The change is a key element of BMW's new production process called "Manufacturing 4.0." The plan also calls for higher digitalization, improved logistics and more vehicle assembly using robots.
"Our aim is to reduce production costs by 5 percent year over year," said Oliver Zipse, BMW's manufacturing chief. "Streamlining platform allocation is a crucial element in attaining this goal," he said on the sidelines of the company financial results presentation on March 16.
BMW has 10 full assembly factories in its global network, including plants in England and the Netherlands that build Mini vehicles.
In future four plants will build only fwd vehicles and five will build only rwd vehicles. An exception to the fwd/rwd rule will be BMW's plant in Tiexi, China, which will continue to build both types of vehicles. All factories will be able to produce four-wheel-drive cars because BMW's fwd and rwd platforms are also 4wd capable.
The reorganization will streamline the assembly process and the flow of inbound components, Zipse said.
The change mainly affects BMW's Regensburg and Leipzig factories in Germany, which will produce only fwd vehicles in the future. BMW's fwd drive cars include the 2-series Active Tourer and Grand Tourer minivans, as well as the new X1 compact SUV and a China-only compact sedan.
Regensburg currently build nine different models based on three platforms from the Z4 roadster to the X1 SUV. It is BMW's plant with the highest complexity. Within three years, the factory will switch to building just fwd models, Zipse said.

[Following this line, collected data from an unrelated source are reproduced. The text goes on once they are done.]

(** Registering a memory range makes it one free block ended by the
    sentinel, files the heap in priority order and leaves the heaps already
    known well formed. *)
Theorem heap_add_mem_correct st sys start end_ type prio :
  heaps_repr st sys → 0 <= start → round8 (start + 16) < end_ - 8 → end_ mod 8 = 0 →
  end_ <= 2147483640 →
  Forall (λ y, y.2.2 < start ∨ end_ <= first_addr y.2) sys →
  let hb := round8 (start + 16) in
  heaps_repr (heap_add_mem st start end_ type prio)
    (list_insert_sorted (λ x y, heap_cmp x.1 y.1)
       (mk_hh hb type prio, ([(hb, true)], end_ - 8)) sys).
Proof.
  intros [Hh Hok Hd Hp] Hs Hlt Hem Hel Hdis hb. pose proof (round8_spec (start + 16)) as [Hr1 Hr2].
  assert (ALIGN (u32 (start + 16)) HBSIZE = hb) as E1.
  { rewrite u32_id by (unfold is_u32; lia). apply (ALIGN_spec _ 3); simpl; lia. }
  assert (ALIGN (u32 (end_ - HBSIZE)) HBSIZE = end_ - 8) as E2.
  { unfold HBSIZE. rewrite u32_id by (unfold is_u32; lia).
    rewrite (ALIGN_spec _ 3) by (simpl; lia). unfold align_up. change (2 ^ 3) with 8. dlia. }
  unfold heap_add_mem. rewrite E1, E2. fold hb in Hr1, Hr2, Hlt.
  pose proof (heap_add_mem_repr (blocks st) hb (end_ - 8) ltac:(lia) Hr2 ltac:(lia) ltac:(dlia) ltac:(lia)) as Hr.
  set (h' := set_free _ _ false) in *. split; cbn [heaps blocks].
  - rewrite Hh. symmetry. apply (list_insert_sorted_fmap fst heap_cmp).
  - rewrite list_insert_sorted_perm. constructor; [done|].
    rewrite Forall_forall in *. intros y Hy. apply (region_frame (blocks st)); [|by apply Hok].
    intros a Ha. specialize (Hdis y Hy). unfold h'. heap_frame.
  - eapply disj_perm; [symmetry; apply list_insert_sorted_perm|]. constructor; [|done].
    eapply Forall_impl; [exact Hdis|]. intros y Hy. unfold disj, first_addr in *. simpl. lia.
  - apply (list_insert_sorted_sorted (λ x y, heap_cmp x.1 y.1)); [..|done].
    + intros x y z. unfold by_prio. lia.
    + intros x y. unfold heap_cmp, by_prio, b2z. case_match; bool_to_prop; lia.
    + intros x y. unfold heap_cmp, by_prio, b2z. case_match; bool_to_prop; lia.
Qed.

The Leipzig plant will convert to fwd models only within four years, but it will keep a dedicated area to build models for i subbrand. Zipse declined to comment if Leipzig will also build a new i model dubbed iNEXT, which is due after 2020.
BMW's factories in Munich, Germany; Rosslyn, South Africa; Spartanburg, U.S.; and Dadong, China will continue to build rwd cars.
The company's Mini plants in Oxford, England, and Born in the Netherlands, will continue to manufacture fwd Minis.